Logan gave her his slow smile. “It’s okay. I thought you might.” His eyes found hers, a question in them. For all his gentleness, he shared the desperation they all felt. “Did you find him?”

Wendy trembled. Her mind felt like a brimming cup, full of that horrible light. That woman in the red dress, father’s heart in her slick hands, laughing. “The nightmares were right. Father is lost to us,” she whispered. “He’s dead.”

Logan closed his eyes. Sorrow touched his face, bent his head in silence. Then he sighed. “So that’s it, then.”

“When should we tell the others?” Wendy asked.

“We aren’t.” Logan raised his head. The firelight reflected in his dark eyes as he pinned Wendy with them. “They don’t have to know.”

“But when Father doesn’t come back-“

“Tell them that it’s a test of our faith. We’ve displeased him. Failed him. We have to prove ourselves worthy of his love.” As another wet noise came from behind him, Logan’s fists clenched at his side. Logan looked away from her, speaking to the dry earth beneath them. “We have to continue his mission.

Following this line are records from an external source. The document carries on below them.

Definition object_at (options : pricing_options) (k : pricing_key) : list (jstr * jsval) :=
  match json_parse (options k) with Some (J_obj o) => o | _ => [] end.

Lemma options_ok_at options k : options_ok options ->
  json_parse (options k) = Some (J_obj (object_at options k)) /\ object_ok k (object_at options k).
Proof. intros H. destruct (H k) as (o & E & Ho). unfold object_at. by rewrite E. Qed.

(** ** Applying values *)
Definition table_ok (table : list (jstr * jstr)) : Prop :=
  NoDup table.*1 /\ Forall (fun p => plugin_name p.1 = true /\ units p.2 = true) table.

Record values_ok (values : pricing_values) : Prop := {
  vo_value : forall k v, pv_value values k = Some v -> json_ok v = true /\ number_or_string v = true;
  vo_plugin : forall table, pv_plugin values = Some table -> table_ok table;
}.

(** A model name that is not blank. *)
Definition name_ok (name : jstr) : Prop := units name = true /\ trim name <> [].

Lemma apply_value_get v o names key :
  obj_get key (foldl (apply_value v) o names) = if bool_decide (key ∈ names) then v else obj_get key o.
Proof.
  revert o. induction names as [|n names IH]; intros o; cbn [foldl]; [done|]. rewrite IH.
  assert (obj_get key (apply_value v o n) = if bool_decide (n = key) then v else obj_get key o) as ->.
  { unfold apply_value. destruct v as [v|]; [rewrite obj_get_set|]; rewrite obj_get_delete; by destruct (bool_decide (n = key)). }
  destruct (bool_decide_reflect (key ∈ names)); [by rewrite bool_decide_eq_true_2 by set_solver|].
  destruct (bool_decide_reflect (n = key)) as [->|]; [by rewrite bool_decide_eq_true_2 by set_solver|].
  by rewrite bool_decide_eq_false_2 by set_solver.
Qed.

Lemma apply_value_ok k v o name : k <> PluginBillingExpr -> object_ok k o -> units name = true ->
  (forall x, v = Some x -> json_ok x = true /\ number_or_string x = true) -> object_ok k (apply_value v o name).
Proof.
  intros Hk [H1 H2] Hn Hv. unfold apply_value, obj_delete. destruct v as [x|].
  - destruct (Hv x eq_refl). split; [by apply set_ordered, filter_ordered|].
    apply set_forall; [|by apply filter_forall]. split_and!; try done.
  - split; [by apply filter_ordered|by apply filter_forall].
Qed.

Lemma units_app a b : units (a ++ b) = units a && units b.
Proof. apply forallb_app. Qed.
(* ===== verification/PricingRowFacts.v ===== *)
(** * Opening and saving a stored price

    The editor opens the stored values of a model as a draft of texts
    ([pricingRow], through the snapshots of all models) and saves the draft as
    values ([pricingFromDraft]): unchanged, it saves what was stored, except that
    an expression the editor did not write is combined anew. *)
From Stdlib Require Import SpecFloat.
From stdpp Require Import strings.
From S2P Require Import Prelude JsString JsNumber JsNumberFacts JsValue JsJson NumberText JsonText.
From S2P Require Import Syntax RequestRules RuleRoundtrip RuleSplit TaskDisplay PluginPricing TaskConfigFacts DynamicPriceFacts PricingOptions PricingFacts.

#[local] Open Scope Z_scope.

(** ** The options of one model *)
Lemma braces_outer t : no_outer_space ([123] ++ t ++ [125]) = true.
Proof. unfold no_outer_space. by rewrite app_assoc, rev_app_distr. Qed.

Lemma object_text_trim o : trim (json_text (J_obj o)) = json_text (J_obj o).
Proof. apply trim_id. cbn [json_text]. apply braces_outer. Qed.

Lemma object_map_reads o : json_ok (J_obj o) = true -> parseJsonObjectMap (json_text (J_obj o)) = Some o.
Proof.
  intros H. unfold parseJsonObjectMap. rewrite object_text_trim.
  destruct (json_text (J_obj o)) as [|c t] eqn:E; [done|]. rewrite <- E. by rewrite json_text_roundtrip.
Qed.

Lemma single_json name v : units name = true -> json_ok v = true -> json_ok (J_obj [(name, v)]) = true.
Proof. intros Hn Hv. unfold units in Hn. cbn. by rewrite Hn, Hv. Qed.

(** The map of an option of the row: the value under the name, if there is one. *)
Definition row_map (name : jstr) (v : option jsval) : list (jstr * jsval) :=
  match v with Some v => [(name, v)] | None => [] end.

Lemma row_map_json name v : units name = true -> (forall x, v = Some x -> json_ok x = true) ->
  json_ok (J_obj (row_map name v)) = true.
Proof. intros Hn Hv. destruct v as [x|]; [by apply single_json, Hv|done]. Qed.

Lemma row_option_text name values k : k <> PluginBillingExpr ->
  row_options name values k = json_text (J_obj (row_map name (pv_value values k))).
Proof. intros Hk. unfold row_options. by rewrite bool_decide_eq_false_2. Qed.

(** The keys that are not number fields. *)
Lemma field_key k : k ∈ pricingFieldMap <-> k <> BillingMode /\ k <> BillingExpr /\ k <> PluginBillingExpr.
Proof.
  rewrite <- (bool_decide_spec (k ∈ pricingFieldMap)). destruct k; vm_compute; naive_solver.
Qed.

(** ** Stored values *)

(** A number a price field may hold. *)
Definition price_number (v : jsval) : Prop :=
  exists x, v = J_num x /\ json_num x = true /\ n_leb n_zero x = true.

(** Values as the editor stores them: the mode and the fields of that mode, an
    expression only in tiered mode, which can be split at all. *)
Record stored_values (values : pricing_values) : Prop := {
  sv_numbers : forall k v, k ∈ pricingFieldMap -> pv_value values k = Some v -> price_number v;
  sv_plugin : forall table, pv_plugin values = Some table -> table_ok table;
  sv_mode :
    (pv_value values BillingMode = Some (J_str (js "ratio")) /\ pv_value values BillingExpr = None /\
     (is_Some (pv_value values ModelPrice) ->
        forall k, k ∈ pricingFieldMap -> k <> ModelPrice -> pv_value values k = None)) \/
    (pv_value values BillingMode = Some (J_str (js "tiered_expr")) /\
     exists e s, pv_value values BillingExpr = Some (J_str e) /\ units e = true /\
       splitBillingExprAndRequestRules e = Ok s);
}.

Lemma price_number_ok v : price_number v -> json_ok v = true /\ isFiniteNonNegativeNumber v = true.
Proof.
  intros (x & -> & Hj & Hp). split; [done|]. cbn. unfold json_num in Hj. bsplit. by apply andb_true_iff.
Qed.

Lemma not_negative x : n_leb n_zero x = true -> n_ltb x n_zero = false.
Proof. destruct x as [[]|[]| |[] m e]; done. Qed.

Lemma stored_json values k v : stored_values values -> k <> PluginBillingExpr -> pv_value values k = Some v -> json_ok v = true.
Proof.
  intros Hs Hk Hv. destruct (decide (k ∈ pricingFieldMap)) as [Hin|Hin].
  - by apply price_number_ok, (sv_numbers _ Hs k).
  - destruct (sv_mode _ Hs) as [(Hm & He & _)|(Hm & e & s & He & Hu & _)]; destruct k; try done;
      try (exfalso; by apply Hin, field_key); rewrite ?Hm, ?He in Hv;
      try done; injection Hv as <-; done.
Qed.

(** ** The snapshot *)
Section Row.
Context (inherited : jstr -> jstr) (name : jstr) (values : pricing_values).
Context (Hname : name_ok name) (Hplain : name ∉ inherited_names) (Hs : stored_values values).

Lemma row_parses k : k <> PluginBillingExpr ->
  parseJsonObjectMap (row_options name values k) = Some (row_map name (pv_value values k)).
Proof.
  intros Hk. rewrite row_option_text by done. apply object_map_reads, row_map_json; [apply Hname|].
  intros x Hx. by eapply stored_json.
Qed.

Lemma row_numbers k : k ∈ pricingFieldMap ->
  parseJsonNumberMap (row_options name values k) = Some (row_map name (pv_value values k)).
Proof.
  intros Hin. unfold parseJsonNumberMap. rewrite row_parses by (by apply field_key in Hin as (_ & _ & ?)).
  cbn [mbind option_bind]. destruct (pv_value values k) as [v|] eqn:Ev; [|done]. cbn.
  by rewrite (proj2 (price_number_ok v (sv_numbers _ Hs k v Hin Ev))).
Qed.

(** The text of a field. *)
Definition field_text (v : option jsval) : jstr := match v with Some v => js_to_string v | None => [] end.

Lemma row_number_text k : number_text inherited (row_map name (pv_value values k)) name = field_text (pv_value values k).
Proof.
  unfold number_text, row_map. destruct (pv_value values k) as [v|].
  - by rewrite obj_get_cons, bool_decide_eq_true_2.
  - change (obj_get name []) with (@None jsval). by rewrite bool_decide_eq_false_2.
Qed.

Lemma plugin_row_entries : exists o, plugin_entries (row_options name values PluginBillingExpr) = Ok o /\
  Forall (fun p => exists plugin, splitPluginBillingExprKey p.1 = Some (plugin, name)) o.
Proof.
  unfold row_options. rewrite bool_decide_eq_true_2 by done.
  set (table := default [] (pv_plugin values)).
  assert (table_ok table) as Ht.
  { subst table. destruct (pv_plugin values) as [t|] eqn:E; [by apply (sv_plugin _ Hs)|]. split; [constructor|constructor]. }
  pose proof (apply_plugin_ok table [] name) as Hok. unfold apply_plugin in Hok. cbn [List.filter] in Hok.
  specialize (Hok ltac:(split; [done|constructor]) Ht Hname).
  set (o := foldl (fun o p => obj_set (plugin_key p.1 name) (J_str p.2) o) [] table) in *.
  exists o. unfold plugin_entries. rewrite object_text_trim. split.
  { destruct (json_text (J_obj o)) as [|c t] eqn:E; [done|]. rewrite <- E.
    by rewrite json_text_roundtrip by (by eapply object_json). }
  subst o. destruct Ht as [_ Ht]. clear Hok.
  assert (Forall (fun p : jstr * jsval => exists plugin, splitPluginBillingExprKey p.1 = Some (plugin, name)) []) as H0 by constructor.
  revert H0. generalize (@nil (jstr * jsval)) as o. induction Ht as [|[p e] t [Hp _] _ IH]; intros o Ho; cbn [foldl fst snd]; [done|].
  apply IH, set_forall; [|done]. exists p. apply plugin_key_split; [done|apply Hname].
Qed.

Lemma plugin_tables_keys o : Forall (fun p => exists plugin, splitPluginBillingExprKey p.1 = Some (plugin, name)) o ->
  Forall (fun k => k = name) (plugin_tables o).*1.
Proof.
  intros H. unfold plugin_tables.
  assert (Forall (fun k => k = name) (@nil (jstr * list (jstr * jsval))).*1) as H0 by constructor.
  revert H0. generalize (@nil (jstr * list (jstr * jsval))) as t.
  induction H as [|p o [plugin Hp] _ IH]; intros t Ht; cbn [foldl]; [done|]. apply IH. rewrite Hp.
  clear IH Hp. generalize (obj_set plugin p.2 (default [] (obj_get name t))). intros x.
  induction t as [|[k w] t IHt]; cbn [map_set fmap list_fmap fst]; [by repeat constructor|].
  cbn [fmap list_fmap fst] in Ht. apply Forall_cons_iff in Ht as [-> Ht]. rewrite bool_decide_eq_true_2 by done.
  by constructor.
Qed.

Lemma set_members_single l : l <> [] -> Forall (fun k => k = name) l -> set_members [] l = [name].
Proof.
  destruct l as [|x l]; [done|]. intros _ H. apply Forall_cons_iff in H as [-> H]. cbn [set_members].
  rewrite bool_decide_eq_false_2 by set_solver. f_equal. induction H as [|y l -> _ IH]; [done|]. cbn [set_members].
  by rewrite bool_decide_eq_true_2 by set_solver.
Qed.

Lemma row_map_keys v : Forall (fun k => k = name) (row_map name v).*1.
Proof. destruct v; cbn; by repeat constructor. Qed.
(** A token with two dashes is read by its first two parts. *)
Lemma extra_dash_ignored : parseToken (js "200-300-400") = Some (CodeRange 200 300).
Proof. vm_compute. reflexivity. Qed.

We have to keep gathering our brothers and sisters to us.”

Wendy thought of her sisters, tucked away in their cribs to wait for madness to prey on them. To wait for rough men to come and bind them up in white coats, shock and drug them until their minds were broken back into dust. She thought of the brother that was still lost to them, how the enemy had twisted him, until he didn’t know what was best for him anymore. Of pretty, hard-eyed Sam, hurting so badly when he didn’t even have to.

She nodded, slowly, though she was afraid.

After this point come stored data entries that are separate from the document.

(* ===== verification/ChatMessage.v ===== *)
(** * Messages of the playground

    The chat messages of [features/playground]: their versions and timing, the
    separation of [<think>] sections from the visible text, the application of
    streamed chunks and of whole responses, the edits of a conversation, and the
    decoding of the events of a completion stream.  The clock is the argument
    [now] of an operation; the identifiers of new messages, which the package
    nanoid draws, are arguments as well. *)
From stdpp Require Import strings.
From S2P Require Import Prelude JsString JsNumber JsValue JsJson AuthSession.

#[local] Open Scope Z_scope.

(** ** Data *)
Inductive message_role := R_user | R_assistant | R_system.
Inductive message_status := M_loading | M_streaming | M_complete | M_error.

#[export] Instance message_role_eq_dec : EqDecision message_role.
Proof. solve_decision. Defined.
#[export] Instance message_status_eq_dec : EqDecision message_status.
Proof. solve_decision. Defined.

Record message_version := MessageVersion { mv_id : jstr; mv_content : jstr }.

Record reasoning := Reasoning {
  rs_content : jstr;
  rs_duration : num;
  rs_startedAt : option num;
  rs_completedAt : option num;
  rs_durationMs : option num
}.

“Good,” Logan murmured. Then he gave her his gentle smile and reached out, folding her up in his arms. “Oh, Wendy. Everything’s going to be all right. We’ll make it.”

Grasping his shirt in her fists, Wendy gave in to the urge to bury her face in her brother’s shirt. Logan was wise. He would protect them. But- “I miss Father. I miss Meg and Tom.”

“I know. I do, too. But I know they’d want us to be brave.” Logan shook her a little, gently, then held her out at arms length. “There will be no more dying. Not for us. Okay?”

Wendy nodded, sniffling. From behind Logan, something gurgled. Wendy thought of the woman with father’s heart in her hands, and felt her mouth curve on a tight not-smile. She reached behind her, tugging the tent-flap closed, and said, “I want to watch with you.”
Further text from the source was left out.